[[ SUPPLIED ENTRIES, beginning ]]
(* ===== verification/RespSafe.v ===== *)
(** * Requests: bytes that are no requests

    Whatever a client sends, the parser fails no assertion, stays within the
    query buffer and the argument arrays, and returns. *)

From stdpp Require Import base list numbers option tactics.
From S2P Require Import Prelude Util SdsArgs Resp RespThms.

Lemma memchr_bounds b s i : memchr b s = Some i -> 0 <= i < zlen s.
Proof.
  revert i. induction s as [|x s IH]; intros i; cbn; [done|]. rewrite zlen_cons. pose proof (zlen_nonneg s).
  destruct (x =? b); [intros [= <-]; lia|]. destruct (memchr b s) as [j|]; [|done]. intros [= <-]. specialize (IH j eq_refl). lia.
Qed.

Lemma c_str_short s : zlen (c_str s) <= zlen s.
Proof. induction s as [|x s IH]; cbn; [done|]. destruct (x =? 0); rewrite ?zlen_cons; [cbn; pose proof (zlen_nonneg s); change (zlen (@nil Z)) with 0; lia|lia]. Qed.

Lemma strchr_bounds b s i : strchr b s = Some i -> 0 <= i < zlen s.
Proof. intros Hi. apply memchr_bounds in Hi. pose proof (c_str_short s). lia. Qed.

Lemma rd_ok (s : list Z) i : 0 <= i < zlen s -> exists b, rd s i = Some b.
Proof. intros Hi. rewrite rd_lookup by lia. destruct (lookup_lt_is_Some_2 s (Z.to_nat i)) as [b Hb]; [unfold zlen in Hi; lia|]. by exists b. Qed.

(** The parser moves forward by [n] bytes. *)
Lemma advance_safe c n : buf_ok c -> 0 <= n <= zlen (unread c) ->
  buf_ok (set_buf c (querybuf c) (qb_pos c + n)) /\ zlen (unread (set_buf c (querybuf c) (qb_pos c + n))) = zlen (unread c) - n.
Proof.
  intros Hb Hn. pose proof (unread_len c Hb) as Hl. assert (Hb' : buf_ok (set_buf c (querybuf c) (qb_pos c + n))) by (unfold buf_ok in *; cbn; lia).
  split; [done|]. rewrite <- (unread_len _ Hb'), <- Hl. cbn. lia.
Qed.

(** What every part of the parser keeps: the queue, the accounting of the bytes,
    and the direction in which it reads. *)
Record pres (c : client) (p : pendingCommand) (c' : client) (p' : pendingCommand) : Prop := {
  pr_buf : buf_ok c';
  pr_same : same_client c c';
  pr_all : all_argv_len_sum c' - argv_len_sum p' = all_argv_len_sum c - argv_len_sum p;
  pr_sum : argv_len_sum p <= argv_len_sum p';
  pr_unread : zlen (unread c') <= zlen (unread c) }.

Lemma pres_refl c p p' : buf_ok c -> argv_len_sum p' = argv_len_sum p -> pres c p c p'.
Proof. intros Hb Hs. split; try done; lia. Qed.
Fixpoint getUnsignedBitfield_loop (n : nat) (p : list Z) (offset value : Z) : option Z :=
  match n with
  | O => Some value
  | S n =>
      let byte := Z.shiftr offset 3 in
      let bit := 7 - Z.land offset 7 in
      byteval ← rd p byte;
      let bitval := Z.land (Z.shiftr byteval bit) 1 in
      getUnsignedBitfield_loop n p (u64 (offset + 1)) (Z.lor (u64 (Z.shiftl value 1)) bitval)
  end.

Definition getUnsignedBitfield (p : list Z) (offset bits : Z) : option Z :=
  getUnsignedBitfield_loop (Z.to_nat bits) p offset 0.

Definition getSignedBitfield (p : list Z) (offset bits : Z) : option Z :=
  u ← getUnsignedBitfield p offset bits;
  let value := s64 u in
  Some (if (bits <? 64) && negb (Z.land (u64 value) (Z.shiftl 1 (bits - 1)) =? 0)
        then s64 (Z.lor (u64 value) (u64 (Z.shiftl UINT64_MAX bits))) else value).

Inductive owtype := BFOVERFLOW_WRAP | BFOVERFLOW_SAT | BFOVERFLOW_FAIL.
#[global] Instance owtype_eq_dec : EqDecision owtype.
Proof. solve_decision. Defined.

(** The result and [*limit], when it is set. *)
Definition checkUnsignedBitfieldOverflow (value incr bits : Z) (ow : owtype) : Z * option Z :=
  let max := if bits =? 64 then UINT64_MAX else u64 (Z.shiftl 1 bits) - 1 in
  let maxincr := s64 (max - value) in
  let minincr := s64 (- value) in
  let handle_wrap :=
    let mask := u64 (Z.shiftl UINT64_MAX bits) in
    let res := u64 (value + incr) in
    (1, Some (Z.land res (UINT64_MAX - mask))) in
  if (value >? max) || ((incr >? 0) && (incr >? maxincr)) then
    match ow with
    | BFOVERFLOW_WRAP => handle_wrap
    | BFOVERFLOW_SAT => (1, Some max)
    | BFOVERFLOW_FAIL => (1, None)
    end
  else if (incr <? 0) && (incr <? minincr) then
    match ow with
    | BFOVERFLOW_WRAP => handle_wrap
    | BFOVERFLOW_SAT => (-1, Some 0)
    | BFOVERFLOW_FAIL => (-1, None)
    end
  else (0, None).

(** [minincr] is computed with a subtraction that may overflow; it wraps. *)
Definition checkSignedBitfieldOverflow (value incr bits : Z) (ow : owtype) : Z * option Z :=
  let max := if bits =? 64 then INT64_MAX else Z.shiftl 1 (bits - 1) - 1 in
  let min := - max - 1 in
  let maxincr := s64 (u64 (max - value)) in
  let minincr := s64 (min - value) in
  let handle_wrap :=
    let msb := u64 (Z.shiftl 1 (bits - 1)) in
    let c := u64 (u64 value + u64 incr) in
    let c := if bits <? 64 then
               let mask := u64 (Z.shiftl UINT64_MAX bits) in
               if negb (Z.land c msb =? 0) then Z.lor c mask else Z.land c (UINT64_MAX - mask)
             else c in
    (1, Some (s64 c)) in
  if (value >? max) || (negb (bits =? 64) && (incr >? maxincr)) || ((value >=? 0) && (incr >? 0) && (incr >? maxincr)) then
    match ow with
    | BFOVERFLOW_WRAP => handle_wrap
    | BFOVERFLOW_SAT => (1, Some max)
    | BFOVERFLOW_FAIL => (1, None)
    end
  else if (value <? min) || (negb (bits =? 64) && (incr <? minincr)) || ((value <? 0) && (incr <? 0) && (incr <? minincr)) then
    match ow with
    | BFOVERFLOW_WRAP => handle_wrap
    | BFOVERFLOW_SAT => (-1, Some min)
    | BFOVERFLOW_FAIL => (-1, None)
    end
  else (0, None).

(** ** Arguments and values *)

(** A value: a string as bytes, a string encoded as an integer, or another type. *)
Inductive strobj := SdsEncoded (s : list Z) | IntEncoded (v : Z) | OtherType.
#[global] Instance strobj_eq_dec : EqDecision strobj.
Proof. solve_decision. Defined.

Inductive bit_err := ERR_OFFSET | ERR_TYPE | ERR_BIT | ERR_OVERFLOW_TYPE | ERR_SYNTAX | ERR_READONLY | ERR_NOT_INTEGER | ERR_WRONGTYPE.

(** The bytes [ll2string] writes for an integer into a buffer of [LONG_STR_SIZE]. *)
Definition int_text (v : Z) : option (list Z) :=
  '(buf, len) ← ll2string (replicate 21 0) 0 LONG_STR_SIZE v;
  Some (take (Z.to_nat len) buf).

(** The inner result is an error of the command, the outer one of the model. *)
Definition getObjectReadOnlyString (o : option strobj) : option (option (list Z)) :=
  match o with
  | None => Some None
  | Some (IntEncoded v) => s ← int_text v; Some (Some s)
  | Some (SdsEncoded s) => Some (Some s)
  | Some OtherType => None
  end.

Section Args.
(** [mustObeyClient], and the limit on the length of strings. *)
Context (must_obey : bool) (proto_max_bulk_len : Z).

Definition getBitOffsetFromArgument (arg : list Z) (hash : bool) (bits : Z) : bit_err + Z :=
  let usehash := bool_decide (head arg = Some 35) && hash && (bits >? 0) in
  match string2ll (if usehash then drop 1 arg else arg) with
  | None => inl ERR_OFFSET
  | Some loffset =>
      if loffset <? 0 then inl ERR_OFFSET
      else if usehash && (loffset >? LLONG_MAX / bits) then inl ERR_OFFSET
      else
        let loffset := if usehash then loffset * bits else loffset in
        if negb must_obey && (Z.shiftr loffset 3 >=? proto_max_bulk_len) then inl ERR_OFFSET else inr loffset
  end.

Definition getBitfieldTypeFromArgument (arg : list Z) : bit_err + bool * Z :=
  match c_str arg with
  | [] => inl ERR_TYPE
  | c :: p =>
      if (c =? 105) || (c =? 117) then
        let sign := c =? 105 in
        match string2ll p with
        | None => inl ERR_TYPE
        | Some llbits =>
            if (llbits <? 1) || (sign && (llbits >? 64)) || (negb sign && (llbits >? 63)) then inl ERR_TYPE
            else inr (sign, llbits)
        end
      else inl ERR_TYPE
  end.

(** [lookupStringForBitCommand] on the value of the key: the string that reaches
    [maxbit], its old size and how much it grew. *)
Definition sdsgrowzero (s : list Z) (len : Z) : list Z := s ++ replicate (Z.to_nat (len - zlen s)) 0.

Definition lookupStringForBitCommand (o : option strobj) (maxbit : Z) : option (bit_err + list Z * Z * Z) :=
  let byte := Z.shiftr maxbit 3 in
  match o with
  | None => Some (inr (replicate (Z.to_nat (byte + 1)) 0, 0, byte + 1))
  | Some OtherType => Some (inl ERR_WRONGTYPE)
  | Some (SdsEncoded s) => Some (inr (sdsgrowzero s (byte + 1), zlen s, zlen (sdsgrowzero s (byte + 1)) - zlen s))
  | Some (IntEncoded v) => s ← int_text v; Some (inr (sdsgrowzero s (byte + 1), zlen s, zlen (sdsgrowzero s (byte + 1)) - zlen s))
  end.

(** ** BITFIELD *)

Inductive bf_opcode := BITFIELDOP_GET | BITFIELDOP_SET | BITFIELDOP_INCRBY.

Record bitfieldOp := { bf_offset : Z; bf_i64 : Z; bf_code : bf_opcode; bf_ow : owtype; bf_bits : Z; bf_sign : bool }.

Definition lit_get : list Z := [103; 101; 116].
Definition lit_set : list Z := [115; 101; 116].
Definition lit_incrby : list Z := [105; 110; 99; 114; 98; 121].
Definition lit_overflow : list Z := [111; 118; 101; 114; 102; 108; 111; 119].
Definition lit_wrap : list Z := [119; 114; 97; 112].
Definition lit_sat : list Z := [115; 97; 116].
Definition lit_fail : list Z := [102; 97; 105; 108].

(** [!strcasecmp(arg, lit)] *)
Definition argeq (arg lit : list Z) : bool := strcaseeq (c_str arg) lit.

(** The loop over the arguments: the operations, whether all are reads, and the
    highest bit written. *)
Fixpoint parse_ops (args : list (list Z)) (ow : owtype) (ops : list bitfieldOp) (readonly : bool) (high : Z)
    : bit_err + list bitfieldOp * bool * Z :=
  match args with
  | [] => inr (ops, readonly, high)
  | sub :: rest =>
      let remargs := zlen rest in
      let opcode := if argeq sub lit_get && (remargs >=? 2) then Some BITFIELDOP_GET
                    else if argeq sub lit_set && (remargs >=? 3) then Some BITFIELDOP_SET
                    else if argeq sub lit_incrby && (remargs >=? 3) then Some BITFIELDOP_INCRBY else None in
      match opcode, rest with
      | Some code, ty :: off :: rest =>
          match getBitfieldTypeFromArgument ty with
          | inl e => inl e
          | inr (sign, bits) =>
              match getBitOffsetFromArgument off true bits with
              | inl e => inl e
              | inr bitoffset =>
                  let op i64 := {| bf_offset := bitoffset; bf_i64 := i64; bf_code := code; bf_ow := ow; bf_bits := bits; bf_sign := sign |} in
                  match code, rest with
                  | BITFIELDOP_GET, _ => parse_ops rest ow (ops ++ [op 0]) readonly high
                  | _, v :: rest =>
                      let high := if high <? u64 (bitoffset + bits - 1) then u64 (bitoffset + bits - 1) else high in
                      match string2ll v with
                      | None => inl ERR_NOT_INTEGER
                      | Some i64 => parse_ops rest ow (ops ++ [op i64]) false high
                      end
                  | _, [] => inl ERR_SYNTAX
                  end
              end
          end
      | None, name :: rest =>
          if argeq sub lit_overflow then
            if argeq name lit_wrap then parse_ops rest BFOVERFLOW_WRAP ops readonly high
            else if argeq name lit_sat then parse_ops rest BFOVERFLOW_SAT ops readonly high
            else if argeq name lit_fail then parse_ops rest BFOVERFLOW_FAIL ops readonly high
            else inl ERR_OVERFLOW_TYPE
          else inl ERR_SYNTAX
      | _, _ => inl ERR_SYNTAX
      end
  end.

Inductive bit_reply := RInt (v : Z) | RNull.

(** One write: the string after it, the reply, and whether it counts as a change. *)
Definition exec_write (op : bitfieldOp) (grown : bool) (s : list Z) : option (list Z * bit_reply * bool) :=
  if bf_sign op then
    oldval ← getSignedBitfield s (bf_offset op) (bf_bits op);
    let '(overflow, wrapped, plain) :=
      match bf_code op with
      | BITFIELDOP_INCRBY =>
          (checkSignedBitfieldOverflow oldval (bf_i64 op) (bf_bits op) (bf_ow op), s64 (oldval + bf_i64 op))
      | _ => (checkSignedBitfieldOverflow (bf_i64 op) 0 (bf_bits op) (bf_ow op), bf_i64 op)
      end in
    let fail := negb (overflow =? 0) && bool_decide (bf_ow op = BFOVERFLOW_FAIL) in
    if fail then Some (s, RNull, false)
    else
      newval ← (if negb (overflow =? 0) then wrapped else Some plain);
      let retval := match bf_code op with BITFIELDOP_INCRBY => newval | _ => oldval end in
      s ← setSignedBitfield s (bf_offset op) (bf_bits op) newval;
      Some (s, RInt retval, grown || negb (oldval =? newval))
  else
    oldval ← getUnsignedBitfield s (bf_offset op) (bf_bits op);
    let '(overflow, wrapped, plain) :=
      match bf_code op with
      | BITFIELDOP_INCRBY =>
          (checkUnsignedBitfieldOverflow oldval (bf_i64 op) (bf_bits op) (bf_ow op), u64 (oldval + bf_i64 op))
      | _ => (checkUnsignedBitfieldOverflow (u64 (bf_i64 op)) 0 (bf_bits op) (bf_ow op), u64 (bf_i64 op))
      end in
    let fail := negb (overflow =? 0) && bool_decide (bf_ow op = BFOVERFLOW_FAIL) in
    if fail then Some (s, RNull, false)
    else
      newval ← (if negb (overflow =? 0) then wrapped else Some plain);
      let retval := match bf_code op with BITFIELDOP_INCRBY => newval | _ => oldval end in
      s ← setUnsignedBitfield s (bf_offset op) (bf_bits op) newval;
      Some (s, RInt (s64 retval), grown || negb (oldval =? newval)).

(** The loop that copies up to 9 bytes of the string. *)
Fixpoint copy9 (n : nat) (src : option (list Z)) (i byte : Z) (buf : list Z) : option (list Z) :=
  match n with
  | O => Some buf
  | S n =>
      match src with
      | None => Some buf
      | Some s =>
          if u64 (i + byte) >=? zlen s then Some buf
          else (b ← rd s (u64 (i + byte)); buf ← wr buf i b; copy9 n src (i + 1) byte buf)
      end
  end.
Lemma exec_get_ok op src : op_ok op -> Forall is_byte (default [] src) -> bf_code op = BITFIELDOP_GET ->
  exec_get op src = Some (RInt (value_of op (bit (default [] src)))).
Proof.
  intros ((Hb1 & Hb2) & Ho & Hi) Hs Hc. unfold exec_get. rewrite shiftr3. set (byte := bf_offset op / 8).
  assert (Hcopy : exists buf, copy9 9 src 0 byte (replicate 9 0) = Some buf /\ zlen buf = 9 /\ forall j, 0 <= j < 72 -> bit buf j = bit (default [] src) (8 * byte + j)).
  { assert (Hz : Forall is_byte (replicate 9 0)) by (by apply Forall_replicate). destruct src as [s|]; cbn [default] in *.
    - destruct (copy9_ok s byte 9 ltac:(unfold byte; lia) ltac:(unfold byte; lia) 0 (replicate 9 0) ltac:(lia) ltac:(lia) eq_refl Hz Hs) as (buf & -> & Hl & Hrd).
      exists buf. do 2 (split; [done|]). intros j Hj. unfold bit. rewrite Hrd by lia. rewrite (proj2 (Z.ltb_ge (j / 8) 0)) by lia.
      destruct (div8_add byte j) as [-> ->]. 
      unfold id. destruct (rd s (byte + j / 8)); [done|].
      rewrite rd_lookup, lookup_replicate_2 by lia. apply Z.bits_0.
    - exists (replicate 9 0). do 2 (split; [done|]). intros j Hj. unfold bit. rewrite rd_lookup, lookup_replicate_2 by lia. rewrite rd_None by (change (zlen (@nil Z)) with 0; lia). apply Z.bits_0. }
  destruct Hcopy as (buf & -> & Hl & Hbit). cbn [mbind option_bind]. assert (Hbits : bf_bits op <= 64) by (destruct (bf_sign op); lia).
  rewrite (wrapu_id 64 (byte * 8)) by (unfold byte; lia). rewrite wrapu_id by (unfold byte; lia). replace (bf_offset op - byte * 8) with (bf_offset op mod 8) by (unfold byte; lia).
  assert (Hf : field (bit buf) (bf_offset op mod 8) (Z.to_nat (bf_bits op)) = field (bit (default [] src)) (bf_offset op) (Z.to_nat (bf_bits op))).
  { rewrite (field_ext _ (fun i => bit (default [] src) (i + 8 * byte))) by (intros i Hi'; rewrite Hbit by lia; f_equal; lia). rewrite field_shift. f_equal. unfold byte. lia. }
  unfold value_of. destruct (bf_sign op).
  - rewrite getSignedBitfield_ok by lia. cbn [mbind option_bind]. by rewrite Hf.
  - rewrite getUnsignedBitfield_ok by lia. cbn [mbind option_bind]. rewrite Hf. do 2 f_equal. apply wraps_id; [lia|].
    pose proof (field_bounds (bit (default [] src)) (bf_offset op) (Z.to_nat (bf_bits op))) as Hfb. rewrite Z2Nat.id in Hfb by lia.
    assert (2 ^ bf_bits op <= 2 ^ 63) by (apply Z.pow_le_mono_r; lia). unfold is_s. change (64 - 1) with 63. lia.
Qed.

(** The specification looks at bits only. *)
Lemma value_of_ext op f g : op_ok op -> (forall i, 0 <= i -> f i = g i) -> value_of op f = value_of op g.
Proof. intros (_ & Ho & _) Hfg. unfold value_of. rewrite (field_ext f g) by (intros i Hi; apply Hfg; lia). done. Qed.
Lemma bit_app_r s t i : bit (s ++ t) (8 * zlen s + i) = if i <? 0 then bit s (8 * zlen s + i) else bit t i.
Proof.
  destruct (Z.ltb_spec i 0); [apply bit_app_l; lia|]. unfold bit. destruct (div8_add (zlen s) i) as [-> ->]. rewrite rd_app_r by lia. by replace (zlen s + i / 8 - zlen s) with (i / 8) by lia.
Qed.

Lemma ones_count s : ones s = count (bit s) 0 (8 * length s).
Proof.
  induction s as [|b s IH]; [done|]. rewrite ones_cons. rewrite IH. replace (8 * length (b :: s))%nat with (8 + 8 * length s)%nat by (cbn; lia).
  rewrite count_add. f_equal.
  apply count_ext. intros i Hi. pose proof (bit_app_r [b] s i) as H. change (zlen [b]) with 1 in H. rewrite (proj2 (Z.ltb_ge i 0)) in H by lia. cbn [app] in H. change (0 + i) with i. rewrite <- H. by rewrite Z.add_0_l.
Qed.

(** ** The table and the byte loops *)

Lemma bitsinbyte_ok b : is_byte b -> rd bitsinbyte b = Some (popb b).
Proof.
  intros Hb. assert (H : bool_decide (rd bitsinbyte b = Some (popb b)) = true); [|by apply bool_decide_eq_true in H].
  revert b Hb. apply byte_check. vm_compute. reflexivity.
Qed.

Lemma pop_bytes_ok s : forall bits, Forall is_byte s -> pop_bytes s bits = Some (bits + ones s).
Proof.
  induction s as [|b s IH]; intros bits Hs; cbn [pop_bytes]; [f_equal; unfold ones; cbn; lia|]. apply list.Forall_cons in Hs as [Hb Hs].
  rewrite bitsinbyte_ok by done. cbn [mbind option_bind]. rewrite IH by done. f_equal. rewrite ones_cons. lia.
Qed.

Lemma pop_align_ok align s : forall addr bits, Forall is_byte s -> exists s1 s2, s = s1 ++ s2 /\ pop_align align addr s bits = Some (s2, bits + ones s1).
Proof.
  induction s as [|b s IH]; intros addr bits Hs; cbn [pop_align]; [exists [], []; split; [done|]; f_equal; f_equal; unfold ones; cbn; lia|].
  apply list.Forall_cons in Hs as [Hb Hs]. destruct (_ =? 0); [exists [], (b :: s); split; [done|]; f_equal; f_equal; unfold ones; cbn; lia|].
  rewrite bitsinbyte_ok by done. cbn [mbind option_bind]. destruct (IH (addr + 1) (bits + popb b) Hs) as (s1 & s2 & -> & ->).
  exists (b :: s1), s2. split; [done|]. do 2 f_equal. rewrite ones_cons. lia.
Qed.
[[ SUPPLIED ENTRIES, end ]]
* _GOAL OF THE EXERCISE_
Would you retype exactly the lines above, from the line with "Proof. intros Hi. rewrite" to the line with "pr_buf : buf_ok c';", with both end lines kept and nothing more?

* _RESPONSE_
Proof. intros Hi. rewrite rd_lookup by lia. destruct (lookup_lt_is_Some_2 s (Z.to_nat i)) as [b Hb]; [unfold zlen in Hi; lia|]. by exists b. Qed.

(** The parser moves forward by [n] bytes. *)
Lemma advance_safe c n : buf_ok c -> 0 <= n <= zlen (unread c) ->
  buf_ok (set_buf c (querybuf c) (qb_pos c + n)) /\ zlen (unread (set_buf c (querybuf c) (qb_pos c + n))) = zlen (unread c) - n.
Proof.
  intros Hb Hn. pose proof (unread_len c Hb) as Hl. assert (Hb' : buf_ok (set_buf c (querybuf c) (qb_pos c + n))) by (unfold buf_ok in *; cbn; lia).
  split; [done|]. rewrite <- (unread_len _ Hb'), <- Hl. cbn. lia.
Qed.

(** What every part of the parser keeps: the queue, the accounting of the bytes,
    and the direction in which it reads. *)
Record pres (c : client) (p : pendingCommand) (c' : client) (p' : pendingCommand) : Prop := {
  pr_buf : buf_ok c';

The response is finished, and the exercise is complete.